I explained to him once again that I saw "The Soloist" -- both the book and the movie -- the way I've seen these columns, as a tribute to him and our friendship. My intent, as well, was to humanize Mr. Ayers -- and in the process, thousands like him -- and to help destigmatize mental illness.
At the wrap party, it was a sight to see both staffers and clients from Lamp Community, the mental health agency that is home to Mr. Ayers, hit the dance floor and join the fun, with movie producer Gary Foster working up a sweat as he tripped the light with his new friends.
Casey Horan, the Lamp director, said the use of Lamp members and other skid row residents in the movie has been a success in two ways. Countless members of the cast and crew have told her their lives have been transformed by the privilege of getting to know so many inspirational people. And many of those people have appreciated being heard, embraced and treated with dignity.

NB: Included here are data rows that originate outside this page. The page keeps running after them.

Lemma write_bytes_wf m a bs m' :
  write_bytes m a bs = Some m' -> Forall is_byte bs -> wf_mem m -> wf_mem m'.
Proof.
  revert m a. induction bs as [|b bs IH]; intros m a; cbn; [by intros [= <-]|].
  destruct (m !! a); [|done]. intros H [Hb Hbs]%Forall_cons Hm. apply (IH _ _ H Hbs).
  intros x y. rewrite lookup_insert. case_decide; [by intros [= <-]|apply Hm].
Qed.

Lemma wp_store_bytes a bs w Q :
  room w a (Z.of_nat (length bs)) -> Forall is_byte bs ->
  (forall w', confined a (Z.of_nat (length bs)) w w' -> Q tt w') ->
  wp (store_bytes a bs) w Q.
Proof.
  intros [Hm Hw] Hb HQ. unfold wp, store_bytes.
  destruct (write_bytes_mapped _ _ _ Hm) as [m' E]. rewrite E. apply HQ.
  pose proof (write_bytes_inv _ _ _ _ E) as (_ & _ & Hf).
  split_and!; [done|done|by eapply write_bytes_dom|]. intros _. by eapply write_bytes_wf.
Qed.

Lemma wp_store n a v w Q :
  room w a (Z.of_nat n) -> (forall w', confined a (Z.of_nat n) w w' -> Q tt w') ->
  wp (store n a v) w Q.
Proof.
  intros Hr HQ. apply wp_store_bytes; rewrite ?length_le_bytes; auto. apply le_bytes_is_byte.
Qed.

The movie folks have been demanding at times, but Horan tells me they've also been generous at a critical time -- 700 Lamp members, who now live in shelters and on the street, are on a waiting list for housing.
I don't know exactly what to expect as the story reaches a broader audience, or how Mr. Ayers will react to the attention, and I worry about it every day.

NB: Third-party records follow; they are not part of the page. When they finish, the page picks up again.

(* ===== verification/PbFrame.v ===== *)
(** Reading a message depends on nothing but the bytes of its fields: what a field
    takes up, when two fields share no byte, and the preservation of values and of
    fresh structs by writes elsewhere; and [pb_message_set_to_defaults] makes the
    struct of a regular message fresh: no optional field, array item or member of a
    union is present, down to the submessages. *)
From S2P Require Import Prelude Memory PbTypes PbLayout PbWire PbRelease PbDecode PbInput PbDecodeMsg.
From S2P Require Import PbSafety PbValue.

#[local] Arguments read_bytes : simpl never.
#[local] Arguments Z.mul : simpl never.

(** ** Writes to a set of addresses *)

Definition within (P : Z -> Prop) (w w' : world) : Prop :=
  w' = set_mem (mem w') w /\
  (forall x, ~ P x -> mem w' !! x = mem w !! x) /\
  (forall x, is_Some (mem w' !! x) <-> is_Some (mem w !! x)) /\
  (wf_mem (mem w) -> wf_mem (mem w')).

Lemma within_refl P w : within P w w.
Proof. split_and!; try done. by destruct w. Qed.

Lemma within_trans P w1 w2 w3 : within P w1 w2 -> within P w2 w3 -> within P w1 w3.
Proof.
  intros (E1 & H1 & D1 & W1) (E2 & H2 & D2 & W2). split_and!.
  - rewrite E2, E1. done.
  - intros x Hx. rewrite H2, H1 by done. done.
  - intros x. by rewrite D2, D1.
  - auto.
Qed.

Lemma within_weaken P Q w w' : (forall x, P x -> Q x) -> within P w w' -> within Q w w'.
Proof. intros HPQ (E & H & D & W). split_and!; auto. Qed.

Lemma confined_within a n (P : Z -> Prop) w w' :
  (forall x, a <= x < a + n -> P x) -> confined a n w w' -> within P w w'.
Proof. intros HP. by apply within_weaken. Qed.

Lemma within_confined (P : Z -> Prop) a n w w' :
  (forall x, P x -> a <= x < a + n) -> within P w w' -> confined a n w w'.
Proof. intros HP. by apply within_weaken. Qed.

(** ** Lists *)

Lemma mapM_ext_in {A B} (f g : A -> option B) (l : list A) :
  (forall x, x ∈ l -> f x = g x) -> mapM f l = mapM g l.
Proof.
  induction l as [|x l IH]; intros H; [done|]. cbn.
  rewrite (H x) by apply list_elem_of_here. rewrite IH; [done|].
  intros y Hy. apply H. by apply list_elem_of_further.
Qed.

(** A list that is read position by position. *)
Lemma mapM_seq_Some {A} (f : nat -> option A) (n : nat) (l : list A) :
  mapM f (seq 0 n) = Some l <->
  length l = n /\ forall i, (i < n)%nat -> f i = l !! i.
Proof.
  rewrite mapM_Some, Forall2_lookup. split.
  - intros H. assert (Hl : length l = n).
    { pose proof (H n) as Hn. rewrite (lookup_seq_ge 0 n n) in Hn by lia.
      destruct (decide (n <= length l)%nat) as [Hle|Hgt].
      - inversion Hn as [|Hnone]. symmetry in H0. apply lookup_ge_None in H0. lia.
      - exfalso. pose proof (H (length l)) as Hx. rewrite lookup_seq_lt in Hx by lia.
        rewrite (lookup_ge_None_2 l) in Hx by lia. inversion Hx. }
    split; [done|]. intros i Hi. specialize (H i). rewrite lookup_seq_lt in H by lia.
    inversion H as [x y Hxy Ex Ey|]. cbn in Hxy. by rewrite Hxy.
  - intros [Hl H] i. destruct (decide (i < n)%nat) as [Hi|Hi].
    + rewrite lookup_seq_lt by lia. destruct (lookup_lt_is_Some_2 l i ltac:(lia)) as [y Ey].
      rewrite Ey. constructor. cbn. by rewrite (H i Hi).
    + rewrite lookup_seq_ge, (lookup_ge_None_2 l) by lia. constructor.
Qed.

(** ** Regular fields *)

Lemma ranges_apart_spec a n b m x :
  ranges_apart a n b m = true -> a <= x < a + n -> ~ (b <= x < b + m).
Proof. unfold ranges_apart. rewrite !orb_true_iff, !Z.leb_le. lia. Qed.

(** The bytes of a field and of its member. *)
Definition footprint (f : pb_field_t) (d s x : Z) : Prop :=
  d <= x < d + field_extent f \/ s <= x < s + member_size f.

Section Frame.
Context {PD : PbDescriptors}.

(** A field of a regular message. *)
Record sound_field (depth : nat) (size : Z) (f : pb_field_t) (d s : Z) : Prop := {
  sf_fits : fits depth size f d s;
  sf_tag : 0 < tag f < 2 ^ 29;
  sf_width : PB_LTYPE (type f) = PB_LTYPE_VARINT \/ PB_LTYPE (type f) = PB_LTYPE_UVARINT \/
    PB_LTYPE (type f) = PB_LTYPE_SVARINT -> is_Some (value_width f);
  sf_bytes : PB_LTYPE (type f) = PB_LTYPE_BYTES -> 4 <= data_size f;
  sf_sub : PB_LTYPE (type f) = PB_LTYPE_SUBMESSAGE ->
    exists id, ptr f = PtrSubmsg id /\ static_message depth (data_size f) id = true /\
      regular_message depth id = true;
  sf_member : PB_HTYPE (type f) = PB_HTYPE_REQUIRED \/ (size_offset f <> 0 /\ s = d + size_offset f);
  sf_apart : forall x, d <= x < d + field_extent f -> ~ (s <= x < s + member_size f)
}.

Lemma regular_field_spec depth size f d s :
  fits depth size f d s -> regular_field (regular_message depth) f d s = true ->
  sound_field depth size f d s.
Proof.
  intros Hfit H. unfold regular_field in H.
  repeat match goal with H : (_ && _) = true |- _ => apply andb_true_iff in H as [? ?] end.
  split; try done.
  - blia.
  - intros [E|[E|E]]; rewrite E in *; by apply (bool_decide_eq_true_1 _).
  - intros E. rewrite E in *. by apply Z.leb_le.
  - intros E. destruct (submessage_field _ _ _ _ _ Hfit) as (id & Ep & Hs); [by apply Z.eqb_eq|].
    rewrite E, Ep in *. by exists id.
  - match goal with Ho : (_ || _) = true |- _ => apply orb_true_iff in Ho as [Hreq|Hmem] end.
    + left. by apply Z.eqb_eq.
    + right. by apply andb_true_iff in Hmem as [?%negb_true_iff%Z.eqb_neq ?%Z.eqb_eq].
  - intros x. by apply ranges_apart_spec.
Qed.

(** The fields of a regular message. *)
Lemma regular_fields depth size id k :
  static_message (S depth) size id = true -> regular_message (S depth) id = true ->
  (k < length (message_fields id))%nat ->
  exists f d s, message_fields id !! k = Some f /\
    field_offsets (message_fields id) k = Some (d, s) /\ sound_field depth size f d s.
Proof.
  intros [_ Hs]%andb_true_iff [[_ Hr]%andb_true_iff _]%andb_true_iff Hk.
  rewrite forallb_forall in Hs, Hr. specialize (Hs k ltac:(apply in_seq; lia)).
  specialize (Hr k ltac:(apply in_seq; lia)). cbv beta in Hr.
  destruct (message_fields id !! k) as [f|] eqn:Ef; [|done].
  destruct (field_offsets (message_fields id) k) as [[d s]|] eqn:Eo; [|done].
  exists f, d, s. split_and!; try done. apply regular_field_spec; [|done].
  by eapply field_fits_spec.
Qed.

Lemma regular_tags depth id :
  regular_message (S depth) id = true -> NoDup (tag <$> message_fields id).
Proof. intros [[H _]%andb_true_iff _]%andb_true_iff. by apply (bool_decide_eq_true_1 _). Qed.

Lemma fields_apart_spec f d s f' d' s' :
  fields_apart f d s f' d' s' = true ->
  (is_oneof f = true /\ is_oneof f' = true /\ s = s') \/
  forall x, footprint f d s x -> ~ footprint f' d' s' x.
Proof.
  intros [[Ha Hb]%andb_true_iff [Hc|[Hc Hd]%andb_true_iff]%orb_true_iff]%andb_true_iff.
  - left. by apply andb_true_iff in Hc as [[? ?]%andb_true_iff ?%Z.eqb_eq].
  - right. pose proof ranges_apart_spec as H. intros x [Hx|Hx] [Hx'|Hx'];
      [by apply (H _ _ _ _ x Hc)|by apply (H _ _ _ _ x Ha)|by apply (H _ _ _ _ x Hb)
      |by apply (H _ _ _ _ x Hd)].
Qed.

(** Two fields of a regular message. *)
Lemma regular_pair depth id j k f d s f' d' s' :
  regular_message (S depth) id = true -> j <> k ->
  message_fields id !! j = Some f -> field_offsets (message_fields id) j = Some (d, s) ->
  message_fields id !! k = Some f' -> field_offsets (message_fields id) k = Some (d', s') ->
  (is_oneof f = true /\ is_oneof f' = true /\ s = s') \/
  forall x, footprint f d s x -> ~ footprint f' d' s' x.
Proof.
  intros [_ H]%andb_true_iff. rewrite forallb_forall in H.
  assert (Hp : forall j k f d s f' d' s', (j < k)%nat ->
    message_fields id !! j = Some f -> field_offsets (message_fields id) j = Some (d, s) ->
    message_fields id !! k = Some f' -> field_offsets (message_fields id) k = Some (d', s') ->
    fields_apart f d s f' d' s' = true).
  { intros j0 k0 g e t g' e' t' Hlt Ef Eo Ef' Eo'. pose proof (lookup_lt_Some _ _ _ Ef').
    specialize (H k0 ltac:(apply in_seq; lia)). cbv beta in H. rewrite forallb_forall in H.
    specialize (H j0 ltac:(apply in_seq; lia)). unfold field_pair_apart in H.
    by rewrite Ef, Ef', Eo, Eo' in H. }
  intros Hne Ef Eo Ef' Eo'. destruct (decide (j < k)%nat) as [Hlt|Hge].
  - by apply fields_apart_spec, (Hp j k).
  - assert (Ha : fields_apart f' d' s' f d s = true) by (apply (Hp k j); [lia|done..]).
    apply fields_apart_spec in Ha as [(? & ? & ?)|Ha]; [by left|right].
    intros x Hx Hx'. by apply (Ha x).
Qed.

(** ** What is read depends on the bytes of the field only *)

Lemma read_le_same (m m' : gmap Z Z) n a :
  (forall x, a <= x < a + Z.of_nat n -> m' !! x = m !! x) -> read_le m' n a = read_le m n a.
Proof. intros H. unfold read_le. by rewrite (read_bytes_same m m'). Qed.

Lemma read_string_same (m m' : gmap Z Z) n a :
  (forall x, a <= x < a + Z.of_nat n -> m' !! x = m !! x) -> read_string n m' a = read_string n m a.
Proof.
  revert a. induction n as [|n IH]; intros a H; [done|]. cbn [read_string].
  rewrite (H a) by lia. destruct (m !! a); [|done]. cbn. rewrite IH; [done|]. intros. apply H. lia.
Qed.

Lemma value_width_size f n : value_width f = Some n -> Z.of_nat n = data_size f /\ (n = 1 \/ n = 2 \/ n = 4 \/ n = 8)%nat.
Proof.
  unfold value_width. repeat case_match; try done; intros [= <-];
    match goal with H : (data_size f =? _) = true |- _ => apply Z.eqb_eq in H end; lia.
Qed.

(** The types of a static field. *)
Lemma sound_types depth size f d s :
  sound_field depth size f d s ->
  let lt := PB_LTYPE (type f) in
  lt = PB_LTYPE_BOOL /\ 1 <= data_size f \/
  (lt = PB_LTYPE_VARINT \/ lt = PB_LTYPE_UVARINT \/ lt = PB_LTYPE_SVARINT) \/
  lt = PB_LTYPE_FIXED32 /\ 4 <= data_size f \/ lt = PB_LTYPE_FIXED64 /\ 8 <= data_size f \/
  lt = PB_LTYPE_BYTES \/ lt = PB_LTYPE_STRING \/ lt = PB_LTYPE_SUBMESSAGE \/
  lt = PB_LTYPE_FIXED_LENGTH_BYTES.
Proof.
  intros Hs. pose proof (fits_type _ _ _ _ _ (sf_fits _ _ _ _ _ Hs)) as Ht. unfold type_fits in Ht.
  pose proof (PB_LTYPE_range (type f)) as Hlt. cbv zeta.
  destruct (Z.eqb_spec (PB_LTYPE (type f)) PB_LTYPE_BOOL); [left; blia|].
  destruct (Z.eqb_spec (PB_LTYPE (type f)) PB_LTYPE_FIXED32); [do 2 right; left; blia|].
  destruct (Z.eqb_spec (PB_LTYPE (type f)) PB_LTYPE_FIXED64); [do 3 right; left; blia|].
  destruct (Z.eqb_spec (PB_LTYPE (type f)) PB_LTYPE_SUBMESSAGE); [by do 6 right; left|].
  apply andb_true_iff in Ht as [Hne%negb_true_iff%Z.eqb_neq Hle%Z.leb_le].
  unfold PB_LTYPE_BOOL, PB_LTYPE_VARINT, PB_LTYPE_UVARINT, PB_LTYPE_SVARINT, PB_LTYPE_FIXED32,
    PB_LTYPE_FIXED64, PB_LTYPE_BYTES, PB_LTYPE_STRING, PB_LTYPE_SUBMESSAGE, PB_LTYPE_EXTENSION,
    PB_LTYPE_FIXED_LENGTH_BYTES in *. lia.
Qed.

But I also know he appreciates being recognized as a man defined by something other than an illness, and maybe one day he will clear the hurdles and painful memories that so far have prevented him from considering treatment and medication.
In some ways, it's as if the career he never had is happening now, and nothing means more to him -- or has been as helpful in his gradual recovery -- than the way he has been accepted back into the fraternity of musicians by his many friends in the Los Angeles Philharmonic.
Cellists Peter Snyder and Ben Hong, violinist Robert Gupta, pianist Joanne Pearce Martin and publicist Adam Crane all clear time from busy schedules to hang out with him, knowing that music is his medicine and Disney Hall is his hospital. I just wish Pearce Martin hadn't told him about her sky diving experiences, because that's now next on Mr. Ayers' list of things to do -- just when he was beginning to get his golf stroke down.
Last week, after we watched a matinee concert at Disney Hall, Mr. Ayers went across the street and began playing the violin, one of several instruments he's tried to learn since giving up the string bass because it was too big for a shopping cart. His friends from the orchestra trooped over to join him, and Gupta, a 20-year-old phenom who joined the orchestra at 19, got out his own violin and played along with Mr. Ayers.
My friend has a long way to go, in more ways than one. But he is patient and steadfast, and the music that afternoon was a balm, filled as usual with passion, promise and hope.